An Acquired Vocabulary

    I left the "Eating Out" section of this book with a strong disdain for any kind of fancy eating. Especially French restaurants in the late 1940's. I traveled through the vast majority of the pieces without any ground to understand what the dishes the critics were talking about consisted of, why they were so agitated by the tack French cuisine was taking. I felt almost no empathy for A. J. Liebling when he exclaims "You take me for a jackass!" after realizing a loved restaurant had gone down the drain.
    I should take into account that most of the pieces I found uninteresting and pretentious were written before 1975. The conspicuous consumption and elitism of those pieces must have been a result of the times. I've read some articles in the New Yorker and, at least in its modern incarnation, the writers seem to revel in presenting the complicated mess of their subject in a concise and interesting way. A good writer draws the reader in with the cunning explanation of the intricacies of their topic but those articles about France just seemed to be written for gourmands who already care about shifts in French haute-cuisine and wine vintages. Nearly all of the "Eating Out" section was dedicated to French cuisine, something I know next to nothing about. Instead of talking about specifically how the "amazing" French cuisine came about or how the everyday Frenchman/woman eats and how that related to the haute-cuisine, they seemed too caught up in their own decadence. They seemed to live in their own world of gastronomy and speak their own jargony language.
Ahh, a good old-fashioned beefsteak   
    I did love Anthony Bourdain's piece about the behind-the-scenes of restaurant. His description is so fresh and his exaggerated voice keeps me reading to see what crude or ridiculous statement he'll make next. Reading the perspective of someone very much a restaurant cook in the midst of so many food critics and "gastronomes" was incredibly refreshing. Even though he may be pretentious about vegetarians and buffets, he manages to make himself more understandable and identifiable to the reader than the rich men who fly over to France to eat their fills of the country's cuisine.

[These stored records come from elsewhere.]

(** * pyth-client-js: decoding of Pyth oracle accounts

    A shallow embedding of [src/index.ts]: the three account decoders
    [parseMappingData], [parseProductData] and [parsePriceData], the
    Price-Info decoder [parsePriceInfo] and the nullable-key helper
    [PKorNull], together with the part of the JavaScript runtime they rest
    on (byte buffers, [slice], the little-endian integer readers, numbers
    that may be [NaN], IEEE 754 doubles). *)

From Stdlib Require Import Floats.PrimFloat.
From Stdlib Require Floats.FloatOps Floats.SpecFloat.
From Stdlib Require Import ZArith List Bool Lia.
From Stdlib Require Import Strings.Byte.
From stdpp Require Import base list strings gmap.

#[local] Open Scope Z_scope.
#[local] Set Warnings "-inexact-float".

(** ** The runtime: buffers *)

(** A [Buffer] is a sequence of bytes. *)
Abbreviation Buffer := (list byte).

Definition byte_val (b : byte) : Z := Z.of_N (Byte.to_N b).

Definition len (data : Buffer) : Z := Z.of_nat (length data).

(** [data.slice(start, end)] for the non-negative offsets this program
    uses: both ends are clamped to the buffer, and an end before the start
    gives the empty buffer. The call never fails. *)
Definition slice (data : Buffer) (start end_ : Z) : Buffer :=
  take (Z.to_nat (end_ - start)) (drop (Z.to_nat start) data).

(** [data[i]]: [None] stands for [undefined], the value of an index
    outside the buffer. *)
Definition byte_at (data : Buffer) (i : Z) : option byte :=
  if i <? 0 then None else data !! Z.to_nat i.

(** [a.equals(b)]: same length and same bytes. *)
Fixpoint equals (a b : Buffer) : bool :=
  match a, b with
  | [], [] => true
  | x :: a', y :: b' => Byte.eqb x y && equals a' b'
  | _, _ => false
  end.

(** [Buffer.alloc(n)]: [n] zero bytes. *)
Definition alloc (n : nat) : Buffer := replicate n x00.

(** The value of a byte sequence read in little-endian order. *)
Fixpoint le_value (bs : Buffer) : Z :=
  match bs with
  | [] => 0
  | b :: rest => byte_val b + 256 * le_value rest
  end.

(** ** The runtime: outcomes of a call *)

(** The one exception of the program: an integer reader refusing a read
    that does not fit the buffer (a [RangeError] of the buffer library). *)
Inductive exn : Type := OutOfRange.

(** [OutOfFuel] is a loop of the model running out of fuel; the decoders
    are proved never to produce it. *)
Inductive result (A : Type) : Type :=
  | Ok (a : A)
  | Throw (e : exn)
  | OutOfFuel.
Arguments Ok {A} a.
Arguments Throw {A} e.
Arguments OutOfFuel {A}.

Definition bind {A B} (k : A -> result B) (m : result A) : result B :=
  match m with
  | Ok a => k a
  | Throw e => Throw e
  | OutOfFuel => OutOfFuel
  end.

(** [x ← m; k] runs [m] and, unless it threw, continues with [k]. *)
#[global] Instance result_bind : MBind result := @bind.

Definition result_map {A B} (f : A -> B) (m : result A) : result B :=
  x ← m; Ok (f x).

(** ** The runtime: integer readers *)

(** Conversion of an unsigned value to the signed integer of the same
    width (two's complement). *)
Definition to_int32 (u : Z) : Z := if u <? 2 ^ 31 then u else u - 2 ^ 32.
Definition to_int64 (u : Z) : Z := if u <? 2 ^ 63 then u else u - 2 ^ 64.

(** The byte at [i] as a number, for indices already checked. *)
Definition u8 (data : Buffer) (i : Z) : Z :=
  match byte_at data i with
  | Some b => byte_val b
  | None => 0
  end.

(** [data.readUInt32LE(offset)] of the buffer library: a range check,
    then the four bytes combined as the library does. *)
Definition readUInt32LE (data : Buffer) (offset : Z) : result Z :=
  if offset + 4 <=? len data then
    Ok (Z.lor (Z.lor (u8 data offset) (Z.shiftl (u8 data (offset + 1)) 8))
              (Z.shiftl (u8 data (offset + 2)) 16)
        + u8 data (offset + 3) * 0x1000000)
  else Throw OutOfRange.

    I also loved the first piece in the collection about the "beefsteaks." Even though the article was written in 1939, I thought the author did an amazing job of showing us the excesses of the beefsteaks. The author seemed to have that same drive to create a vivid picture of a practice or aspect of life that I've come to associate with good writing and the modern New Yorker magazine. The author didn't seem to revel in his own excess. To me, he was just portraying the practice of beefsteaks in its cultural context.